At full its meeting on Thursday, October 10, Stroud District Council voted to pass Cllr Paul Denney’s (Cam West, Labour) motion to match funding raised by Gloucestershire Wildlife Trust by up to a maximum of £12,500.
The money will enable the trust to maintain and expand their current badger vaccination program over the next 5 years as its preferred method to curb the spread of the disease.
Stroud District Council was the first authority in the country to ban culling on its land and Cllr Denney said it was the next logical step to helps top Bovine TB.
“We’re not leaving farmers in the lurch,” he said.
“The Government is determined to roll the pilot cull out elsewhere but in my, and plenty of others, opinion it has been an absolute failure. Stroud could be next in line.”
According to Cllr Denney, because the vaccination will take place through the trust, using volunteers and farmers who are willing to help at no or little cost, the vaccination per badger is set to cost £150, comparing favourably to the Welsh Assembly’s vaccination program, which is costing around £600 per badger.
“We do not support culling and there’s an alternative. So many people are opposed to it,” he said.

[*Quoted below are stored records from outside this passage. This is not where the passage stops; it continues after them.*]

(** Writing one of the two members into the room at index [i], when the batch
    has an entry for that room which allows it. *)
Lemma snapshot_patch_assign json_data a i room_i room_j key v :
  _rooms a !! i = Some room_i ->
  List.find (fun room_j => (room_id room_i =? pr_id room_j)%Z) json_data
  = Some room_j ->
  key = "targetTemperature"
  \/ (key = "heatingEnabled" /\ pr_heatingEnabled room_j <> None) ->
  snapshot_patch json_data a
    (set_rooms (alter (room_set key v) i (_rooms a)) a).
Proof.
  intros Hi Hfind Hkey. unfold snapshot_patch. simpl.
  repeat split; auto.
  apply Forall2_same_length_lookup. split; [rewrite length_alter; reflexivity|].
  intros i' x y Hx Hy.
  destruct (decide (i = i')) as [<-|Hne].
  - rewrite list_lookup_alter_eq, Hx in Hy. simpl in Hy. injection Hy as <-.
    rewrite Hi in Hx. injection Hx as <-.
    unfold room_patch, room_set. simpl. repeat split.
    + intros key' H1 H2. apply lookup_insert_ne.
      destruct Hkey as [-> | [-> _]]; congruence.
    + intros Hnot. exfalso. apply Hnot.
      apply find_some in Hfind as [Hin Heq].
      apply Z.eqb_eq in Heq. rewrite Heq.
      apply list_elem_of_fmap. exists room_j. split; [reflexivity|].
      apply list_elem_of_In. exact Hin.
    + intros room_j' Hfind' Hnone. rewrite Hfind in Hfind'.
      injection Hfind' as <-.
      destruct Hkey as [-> | [-> Hsome]]; [|contradiction].
      apply lookup_insert_ne. discriminate.
  - rewrite list_lookup_alter_ne in Hy by exact Hne.
    rewrite Hx in Hy. injection Hy as <-. apply room_patch_refl.
Qed.

Lemma frame_flush_end_refl json_data w : frame_flush_end json_data w w.
Proof.
  unfold frame_flush_end, same_identity, slot_kept_or_reset.
  repeat (split; [auto|]).
  apply snapshot_patch_refl.
Qed.

Lemma frame_flush_end_trans json_data u v x :
  frame_flush_end json_data u v -> frame_flush_end json_data v x ->
  frame_flush_end json_data u x.
Proof.
  unfold frame_flush_end, same_identity, slot_kept_or_reset.
  intros (H1 & H2 & (H3 & H4 & H5 & H6) & Hs1 & H7)
         (H8 & H9 & (H10 & H11 & H12 & H13) & Hs2 & H14).
  split; [congruence|]. split; [congruence|].
  split; [repeat split; congruence|].
  split; [destruct Hs1 as [Hs1|Hs1], Hs2 as [Hs2|Hs2];
          [left; congruence|right; exact Hs2|right; congruence
          |right; exact Hs2]|].
  eapply snapshot_patch_trans; eauto.
Qed.

Lemma frame_request_flush_end json_data w0 w :
  frame_request w0 w -> frame_flush_end json_data w0 w.
Proof.
  intros (H1 & H2 & H3 & (H4 & H5 & H6 & H7) & (_ & Hslot & _) & _).
  unfold frame_flush_end. split; [exact H1|]. split; [exact H2|].
  split; [exact H3|]. split; [left; exact Hslot|].
  unfold snapshot_patch. rewrite H4, H5, H6, H7.
  repeat (split; [reflexivity|]).
  apply (snapshot_patch_refl json_data (self w0)).
Qed.

(** A step that leaves the clock, the tasks and all of the object but its
    write side alone. *)
Lemma frame_flush_end_writes json_data w (f : Adax -> Adax) :
  (forall a, same_identity a (f a) /\ same_snapshots a (f a)
             /\ slot_kept_or_reset a (f a)) ->
  frame_flush_end json_data w (with_self f w).
Proof.
  intros Hf. destruct (Hf (self w)) as (Hid & (H1 & H2 & H3 & H4) & Hslot).
  unfold frame_flush_end, snapshot_patch. simpl.
  split; [reflexivity|]. split; [reflexivity|]. split; [exact Hid|].
  split; [exact Hslot|].
  rewrite H1, H2, H3, H4. repeat (split; [reflexivity|]).
  apply (snapshot_patch_refl json_data (self w)).
Qed.

Lemma pure_patch_room json_data i :
  pure_step (frame_flush_end json_data) (patch_room json_data i).
Proof.
  intros w. unfold patch_room. cbn.
  destruct (_rooms (self w) !! i) as [room_i|] eqn:Hi; cbn;
    [|apply frame_flush_end_refl].
  destruct (List.find _ json_data) as [room_j|] eqn:Hfind; cbn;
    [|apply frame_flush_end_refl].
  destruct (py_float_of_str (pr_targetTemperature room_j)) as [e|target]; cbn;
    [apply frame_flush_end_refl|].
  assert (H1 : frame_flush_end json_data w
                 (with_self
                    (fun a => set_rooms
                       (alter (room_set "targetTemperature"
                                 (JFloat (float_div target (float_of_Z 100))))
                          i (_rooms a)) a) w)).
  { unfold frame_flush_end, same_identity, slot_kept_or_reset. simpl.
    repeat (split; [auto|]).
    eapply snapshot_patch_assign; eauto. }
  destruct (pr_heatingEnabled room_j) as [enabled|] eqn:Hen; cbn; [|exact H1].
  eapply frame_flush_end_trans; [exact H1|].
  unfold frame_flush_end, same_identity, slot_kept_or_reset. simpl.
  repeat (split; [auto|]).
  eapply (snapshot_patch_assign json_data
            (set_rooms _ (self w)) i (room_set _ _ room_i) room_j).
  - simpl. rewrite list_lookup_alter_eq, Hi. reflexivity.
  - simpl. exact Hfind.
  - right. split; [reflexivity|]. rewrite Hen. discriminate.
Qed.

Lemma pure_after_control json_data result :
  pure_step (frame_flush_end json_data) (after_control json_data result).
Proof.
  pose proof (frame_flush_end_refl json_data) as Hrefl.
  pose proof (frame_flush_end_trans json_data) as Htrans.
  assert (Hmod : forall f : Adax -> Adax,
             (forall a, same_identity a (f a) /\ same_snapshots a (f a)
                        /\ slot_kept_or_reset a (f a)) ->
             pure_step (frame_flush_end json_data) (modify f)).
  { intros f Hf w. simpl. apply frame_flush_end_writes, Hf. }
  assert (Hend : pure_step (frame_flush_end json_data)
                   (do modify (set_pending_writes []) then
                    do event_set then
                    do event_clear then
                    modify (set_write_task None))).
  { unfold event_set, event_clear.
    repeat (apply pure_bind; [assumption| |intros _]);
      apply Hmod; intros [];
      unfold same_identity, same_snapshots, slot_kept_or_reset; simpl;
      auto 10. }
  unfold after_control.
  apply pure_bind; [assumption| |intros _; exact Hend].
  destruct result.
  - apply pure_bind; [assumption|apply pure_get; auto|].
    intros rooms. apply pure_for_each; auto. apply pure_patch_room.
  - apply pure_ret; auto.
Qed.
(** * halotools: composite HOD models and the subhalo mock factory

    A shallow embedding of [halotools/hod_factory.py] (class [HodModel]) and
    of [halotools/empirical_models/factories/subhalo_mock_factory.py]
    (class [SubhaloMockFactory]), with the properties of the composite-model
    builder and of the mock-population pipeline stated over it.

    Python dictionaries whose iteration order decides which error is raised
    first (the model blueprint) are association lists in iteration order;
    dictionaries used as maps (parameter dictionaries, new-haloprop
    dictionaries, table columns) are [gmap]s.  Exceptions are values of [exn];
    a method that can raise returns a [result]. *)

From stdpp Require Import gmap strings list fin_maps fin_sets.
From Stdlib Require Import ZArith.

Set Warnings "-clear-no-such-hyp".

Open Scope string_scope.
Open Scope list_scope.
Open Scope nat_scope.

(** ** Python exceptions and fallible computations *)

(** The exception classes the two modules raise, each with the text or the
    name it carries. *)
Inductive exn : Type :=
  | KeyError (msg : string)
  | AttributeError (attr : string)
  | TypeError (msg : string)
  | SyntaxError (msg : string)
  | NameError (name : string)
  | ValueError (msg : string)
  | IndexError (msg : string)
  | DuplicateParameterError (key : string).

“I felt strongly that we should do something, but something that is cost effective.”
The motion was voted in with 22 councillors in favour, 15 against and one abstention, with several members declaring an interest in the matter as members of Gloucestershire Wildlife Trust.
Gloucestershire Police and Crime Commissioner Martin Surl recently expressed his disappointment that the badger cull may be extended for another three weeks, stating that it had been a “severe challenge” for the force.
Because of rising tensions between protesters and marksmen, Gloucestershire Police has increased its presence in the badger cull areas in the county.
“Expecting them to continue beyond the initial six week period is asking a great deal, even though I am sure they will respond accordingly,” said PCC Surl.
"My concern is that the cull operators are feeling the pressure and may become more desperate in their attempts to shoot their quota of badgers while the people opposed to the cull are getting equally frustrated, all of which adds up to an unhelpful situation.”